> Task brief
Return the following from the records below: each line, word for word, starting with the line that contains "before [sock_thread] goes" and going on through the line that contains "(** A program", with nothing outside that range.

> Data section
(** The main thread and the process run when all threads have counted themselves,
    before [sock_thread] goes on: the program runs and the name of the socket of
    the slave, to which [axrun_sync] sends, does not exist yet. *)
Definition ex_early : list actor :=
  replicate 6 AMain ++ (flip AThread false <$> kinds) ++ replicate 3 AMain ++ replicate 4 AChild.

Example app_before_socket : y_child (ex_run ex_early) = CRun 1 ∧ y_threads (ex_run ex_early) ThSock = Counted.
Proof. vm_compute. done. Qed.

(** A program that is stopped is taken for ended: the threads are told to end and
    the main thread finishes, although the program still has a step to take when it
    is continued. *)
Example stop_ends_slave :
  let s := ex_run (ex_early ++ [ASignal true] ++ concat (replicate 12 ex_round) ++ [ASignal false]) in
  y_main s = MDone ∧ w_end (y_wait s) = Some ByStop ∧ y_child s = CRun 1 ∧ w_stopped (y_wait s) = false.
Proof. vm_compute. done. Qed.

(** A continuation ends the wait too, even if the stop came before the wait. *)
Example continue_ends_slave :
  let s := ex_run ([ASignal true; ASignal false] ++ replicate 4 AMain ++ (flip AThread false <$> kinds) ++ replicate 20 AMain) in
  w_end (y_wait s) = Some ByContinue ∧ y_child s = CWait.
Proof. vm_compute. done. Qed.

(** When the name cannot be bound then, the slave exits, the program runs on and
    the master is not told. *)
Example exit_after_start :
  let s := run_actors 0x2f 40 (fun _ => true) true true true false 2 (ex_early ++ [AThread ThSock false] ++ ex_round ++ ex_round) (slavesys0 0x2f 40) in
  y_main s = MExit ∧ y_child s = CDead.
Proof. vm_compute. done. Qed.

(** When the last thread cannot be created, the process looks for ever. *)
Example never_woken :
  let s := run_actors 0x2f 40 (fun k => negb (bool_decide (k = ThSock))) true true true true 2 (concat (replicate 9 ex_round)) (slavesys0 0x2f 40) in
  y_main s = MExit ∧ y_child s = CWait ∧ y_seen s = replicate 9 0.
Proof. vm_compute. done. Qed.
End Examples.
(** What [main] needs to get to its end: descriptors, the start message, the end of
    the process with its late output. *)
Record slave_world (j : list Z) (magic : Z) (pre : list (Z * Z * list Z)) (w : node) : Prop := {
  sw_opens : t_opens w = true;
  sw_binds : AXIOM_RET_IS_OK (t_binds w) = true;
  sw_fds : fds_ok (t_proc w);
  sw_nofail : pr_fails (t_proc w) = [];
  sw_room : Z.of_nat (size (pr_fds (t_proc w))) + 6 <= pr_limit (t_proc w);
  sw_junk : (sizeof_header <= length junk)%nat ∧ (sizeof_header <= length j)%nat;
  sw_other : Forall (other_message magic) pre;
  sw_fuel : (length pre < fuel)%nat
}.

Section SlaveRun.
Variables (a0 : list Z) (o : run_opts) (nodes sport mnode mport magic : Z) (app : list (list Z)) (j : list Z) (pre : list (Z * Z * list Z)).
Abbreviation args := (tail (slave_args a0 o nodes sport mnode mport magic app)).
Abbreviation services := (Z.land (o_services o) (Z.lnot ALLOCATOR_SERVICE)).
Hypotheses (Hok : run_ok o nodes sport mnode mport magic) (Happ : app_word app = true) (Hmn : mnode ≠ -1)
  (Hred : has (o_services o) REDIRECT_SERVICE = true) (Hreg : regcomp (str ".*") = true).

Lemma slave_redirects : has services REDIRECT_SERVICE = true ∧ services ≠ 0.
Proof using Hred.
  assert (H : has services REDIRECT_SERVICE = true).
  { change ALLOCATOR_SERVICE with (2 ^ 4). change REDIRECT_SERVICE with (2 ^ 2) in *. rewrite has_clear by lia. by rewrite Hred. }
  split; [done|]. intros E. by rewrite E in H.
Qed.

> Answer to the problem
    before [sock_thread] goes on: the program runs and the name of the socket of
    the slave, to which [axrun_sync] sends, does not exist yet. *)
Definition ex_early : list actor :=
  replicate 6 AMain ++ (flip AThread false <$> kinds) ++ replicate 3 AMain ++ replicate 4 AChild.

Example app_before_socket : y_child (ex_run ex_early) = CRun 1 ∧ y_threads (ex_run ex_early) ThSock = Counted.
Proof. vm_compute. done. Qed.

(** A program that is stopped is taken for ended: the threads are told to end and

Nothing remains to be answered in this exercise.